[Excerpted data]:
****

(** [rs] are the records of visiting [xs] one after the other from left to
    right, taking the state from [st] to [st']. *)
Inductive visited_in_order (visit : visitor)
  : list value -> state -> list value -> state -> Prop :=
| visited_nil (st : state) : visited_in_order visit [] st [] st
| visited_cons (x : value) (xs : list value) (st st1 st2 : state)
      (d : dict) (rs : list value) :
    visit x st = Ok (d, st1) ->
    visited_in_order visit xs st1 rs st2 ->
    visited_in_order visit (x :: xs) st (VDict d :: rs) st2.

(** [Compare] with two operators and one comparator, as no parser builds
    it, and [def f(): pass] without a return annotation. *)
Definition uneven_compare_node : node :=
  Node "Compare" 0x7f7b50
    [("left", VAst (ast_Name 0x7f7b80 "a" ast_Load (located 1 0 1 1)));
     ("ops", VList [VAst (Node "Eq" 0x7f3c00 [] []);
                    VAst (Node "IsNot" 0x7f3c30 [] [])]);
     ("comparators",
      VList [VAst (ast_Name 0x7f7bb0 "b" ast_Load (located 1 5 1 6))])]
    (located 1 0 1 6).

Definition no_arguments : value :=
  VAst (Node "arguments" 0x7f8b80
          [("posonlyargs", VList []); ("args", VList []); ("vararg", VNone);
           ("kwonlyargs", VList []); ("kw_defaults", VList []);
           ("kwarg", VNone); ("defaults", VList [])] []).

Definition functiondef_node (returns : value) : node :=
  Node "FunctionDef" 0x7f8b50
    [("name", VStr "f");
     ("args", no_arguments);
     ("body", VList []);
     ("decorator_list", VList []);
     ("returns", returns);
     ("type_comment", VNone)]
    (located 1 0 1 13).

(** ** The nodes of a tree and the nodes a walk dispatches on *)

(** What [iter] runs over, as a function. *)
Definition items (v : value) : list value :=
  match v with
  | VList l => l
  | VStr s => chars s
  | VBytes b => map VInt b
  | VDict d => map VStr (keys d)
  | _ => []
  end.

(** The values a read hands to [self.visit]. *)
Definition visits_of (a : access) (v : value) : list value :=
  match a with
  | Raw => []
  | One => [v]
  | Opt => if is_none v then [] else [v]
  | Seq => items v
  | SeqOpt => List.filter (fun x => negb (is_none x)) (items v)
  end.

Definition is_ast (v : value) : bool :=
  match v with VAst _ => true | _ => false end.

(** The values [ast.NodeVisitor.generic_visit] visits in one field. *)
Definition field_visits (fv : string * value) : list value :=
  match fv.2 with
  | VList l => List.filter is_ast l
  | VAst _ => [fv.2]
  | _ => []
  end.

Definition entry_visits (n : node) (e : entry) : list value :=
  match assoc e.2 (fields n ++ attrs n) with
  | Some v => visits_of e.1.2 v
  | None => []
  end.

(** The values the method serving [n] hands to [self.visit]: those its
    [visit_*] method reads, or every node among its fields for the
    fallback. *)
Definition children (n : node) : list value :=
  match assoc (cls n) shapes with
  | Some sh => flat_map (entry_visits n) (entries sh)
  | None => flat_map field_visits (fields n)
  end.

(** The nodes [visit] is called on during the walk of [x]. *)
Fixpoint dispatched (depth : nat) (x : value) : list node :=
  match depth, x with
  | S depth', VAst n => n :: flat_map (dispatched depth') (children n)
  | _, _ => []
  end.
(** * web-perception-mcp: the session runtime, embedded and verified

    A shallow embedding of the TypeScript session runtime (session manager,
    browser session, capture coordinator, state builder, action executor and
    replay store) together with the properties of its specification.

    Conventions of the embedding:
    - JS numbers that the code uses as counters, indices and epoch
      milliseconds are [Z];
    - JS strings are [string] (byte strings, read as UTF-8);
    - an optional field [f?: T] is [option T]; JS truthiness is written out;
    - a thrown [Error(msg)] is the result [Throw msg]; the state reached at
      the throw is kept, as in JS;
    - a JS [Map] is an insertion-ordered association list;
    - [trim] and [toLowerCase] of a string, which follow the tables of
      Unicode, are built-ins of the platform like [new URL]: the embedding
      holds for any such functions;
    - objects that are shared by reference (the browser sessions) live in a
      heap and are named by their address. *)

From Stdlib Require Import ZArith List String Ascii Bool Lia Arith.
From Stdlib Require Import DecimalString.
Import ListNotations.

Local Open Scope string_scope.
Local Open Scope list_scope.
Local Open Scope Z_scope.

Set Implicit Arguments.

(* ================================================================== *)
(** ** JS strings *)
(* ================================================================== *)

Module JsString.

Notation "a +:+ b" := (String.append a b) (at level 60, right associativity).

****

Return every line holding the word "Scope" from the records.

[Solution to this problem]:
Local Open Scope string_scope.
Local Open Scope list_scope.
Local Open Scope Z_scope.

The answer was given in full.